Data records —
● ● ● ● ● ● ●

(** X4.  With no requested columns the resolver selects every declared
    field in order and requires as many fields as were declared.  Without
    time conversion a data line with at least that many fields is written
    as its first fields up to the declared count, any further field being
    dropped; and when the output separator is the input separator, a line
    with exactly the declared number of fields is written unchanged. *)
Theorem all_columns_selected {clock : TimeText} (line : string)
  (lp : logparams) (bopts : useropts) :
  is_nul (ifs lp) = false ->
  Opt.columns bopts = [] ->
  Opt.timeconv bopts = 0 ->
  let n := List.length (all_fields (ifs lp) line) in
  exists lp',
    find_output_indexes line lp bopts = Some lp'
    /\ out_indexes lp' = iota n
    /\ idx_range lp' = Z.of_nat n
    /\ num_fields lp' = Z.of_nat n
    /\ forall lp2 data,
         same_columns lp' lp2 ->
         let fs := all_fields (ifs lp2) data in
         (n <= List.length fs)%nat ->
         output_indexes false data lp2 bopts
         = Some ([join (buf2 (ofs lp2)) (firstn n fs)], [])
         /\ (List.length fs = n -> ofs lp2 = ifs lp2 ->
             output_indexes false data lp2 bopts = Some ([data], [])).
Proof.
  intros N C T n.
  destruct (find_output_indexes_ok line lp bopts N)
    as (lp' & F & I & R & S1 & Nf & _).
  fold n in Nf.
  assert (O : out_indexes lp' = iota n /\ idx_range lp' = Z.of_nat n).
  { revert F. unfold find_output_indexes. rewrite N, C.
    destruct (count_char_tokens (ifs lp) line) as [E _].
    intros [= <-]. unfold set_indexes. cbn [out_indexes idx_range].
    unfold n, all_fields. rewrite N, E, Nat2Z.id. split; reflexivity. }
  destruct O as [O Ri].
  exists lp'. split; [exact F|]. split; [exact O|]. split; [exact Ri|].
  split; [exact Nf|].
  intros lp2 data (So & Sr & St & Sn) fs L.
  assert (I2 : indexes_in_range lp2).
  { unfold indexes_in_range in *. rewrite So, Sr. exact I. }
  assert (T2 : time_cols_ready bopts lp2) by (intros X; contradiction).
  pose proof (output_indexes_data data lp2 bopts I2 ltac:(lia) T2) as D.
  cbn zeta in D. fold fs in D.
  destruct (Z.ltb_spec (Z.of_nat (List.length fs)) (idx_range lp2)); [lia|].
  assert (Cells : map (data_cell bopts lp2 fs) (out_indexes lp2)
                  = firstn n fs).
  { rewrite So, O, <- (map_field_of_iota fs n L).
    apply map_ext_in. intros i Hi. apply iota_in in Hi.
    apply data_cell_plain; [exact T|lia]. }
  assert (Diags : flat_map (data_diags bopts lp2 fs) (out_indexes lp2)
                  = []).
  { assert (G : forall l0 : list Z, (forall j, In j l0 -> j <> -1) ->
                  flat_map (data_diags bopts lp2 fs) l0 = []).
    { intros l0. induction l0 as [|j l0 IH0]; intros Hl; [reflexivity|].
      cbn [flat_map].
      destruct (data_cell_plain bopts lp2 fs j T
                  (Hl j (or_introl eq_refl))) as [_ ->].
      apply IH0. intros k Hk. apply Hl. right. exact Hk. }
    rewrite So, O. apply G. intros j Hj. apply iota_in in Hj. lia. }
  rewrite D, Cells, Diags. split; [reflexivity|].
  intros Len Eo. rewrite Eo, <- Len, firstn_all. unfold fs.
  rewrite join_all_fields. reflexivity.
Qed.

● ● ● ● ● ● ●

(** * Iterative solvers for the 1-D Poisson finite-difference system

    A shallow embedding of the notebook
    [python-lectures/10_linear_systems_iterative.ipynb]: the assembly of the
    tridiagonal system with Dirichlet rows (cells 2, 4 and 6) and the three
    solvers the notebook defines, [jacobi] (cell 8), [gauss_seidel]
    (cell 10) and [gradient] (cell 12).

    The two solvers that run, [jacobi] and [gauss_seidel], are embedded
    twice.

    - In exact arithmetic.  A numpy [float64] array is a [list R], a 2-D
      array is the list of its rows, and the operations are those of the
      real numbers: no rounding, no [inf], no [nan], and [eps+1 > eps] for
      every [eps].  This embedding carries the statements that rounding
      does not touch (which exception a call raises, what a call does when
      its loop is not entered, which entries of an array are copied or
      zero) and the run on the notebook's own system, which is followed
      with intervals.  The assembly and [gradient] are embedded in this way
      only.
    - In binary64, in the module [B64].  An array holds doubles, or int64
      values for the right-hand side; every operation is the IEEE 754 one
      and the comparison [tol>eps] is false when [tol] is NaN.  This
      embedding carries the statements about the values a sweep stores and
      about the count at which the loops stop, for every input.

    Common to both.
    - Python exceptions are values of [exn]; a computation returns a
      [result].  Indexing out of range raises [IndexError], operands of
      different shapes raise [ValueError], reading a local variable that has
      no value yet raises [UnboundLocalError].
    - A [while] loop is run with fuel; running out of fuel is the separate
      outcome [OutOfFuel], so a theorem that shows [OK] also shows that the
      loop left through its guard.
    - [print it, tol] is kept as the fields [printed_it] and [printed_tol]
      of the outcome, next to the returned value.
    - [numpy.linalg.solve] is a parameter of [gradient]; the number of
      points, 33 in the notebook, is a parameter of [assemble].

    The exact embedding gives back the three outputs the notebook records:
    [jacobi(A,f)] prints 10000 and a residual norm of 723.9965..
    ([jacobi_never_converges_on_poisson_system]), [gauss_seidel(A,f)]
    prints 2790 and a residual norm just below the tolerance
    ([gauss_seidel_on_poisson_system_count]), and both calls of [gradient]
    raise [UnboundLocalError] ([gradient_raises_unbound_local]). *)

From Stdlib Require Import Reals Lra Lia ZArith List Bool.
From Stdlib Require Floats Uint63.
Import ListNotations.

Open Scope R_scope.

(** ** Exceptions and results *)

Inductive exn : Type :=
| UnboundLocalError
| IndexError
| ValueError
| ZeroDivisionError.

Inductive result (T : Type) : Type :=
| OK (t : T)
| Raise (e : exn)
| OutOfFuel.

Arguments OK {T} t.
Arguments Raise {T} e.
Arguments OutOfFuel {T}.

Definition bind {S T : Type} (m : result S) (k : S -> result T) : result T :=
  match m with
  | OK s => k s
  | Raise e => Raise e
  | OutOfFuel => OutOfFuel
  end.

● ● ● ● ● ● ●

Problem to work on — In the entries above, the lines from the one bearing "array is the" up to and including the one bearing "- [print it, tol]" should be transcribed exactly; no other line is wanted.

Exercise answer —
      array is the list of its rows, and the operations are those of the
      real numbers: no rounding, no [inf], no [nan], and [eps+1 > eps] for
      every [eps].  This embedding carries the statements that rounding
      does not touch (which exception a call raises, what a call does when
      its loop is not entered, which entries of an array are copied or
      zero) and the run on the notebook's own system, which is followed
      with intervals.  The assembly and [gradient] are embedded in this way
      only.
    - In binary64, in the module [B64].  An array holds doubles, or int64
      values for the right-hand side; every operation is the IEEE 754 one
      and the comparison [tol>eps] is false when [tol] is NaN.  This
      embedding carries the statements about the values a sweep stores and
      about the count at which the loops stop, for every input.

    Common to both.
    - Python exceptions are values of [exn]; a computation returns a
      [result].  Indexing out of range raises [IndexError], operands of
      different shapes raise [ValueError], reading a local variable that has
      no value yet raises [UnboundLocalError].
    - A [while] loop is run with fuel; running out of fuel is the separate
      outcome [OutOfFuel], so a theorem that shows [OK] also shows that the
      loop left through its guard.
    - [print it, tol] is kept as the fields [printed_it] and [printed_tol]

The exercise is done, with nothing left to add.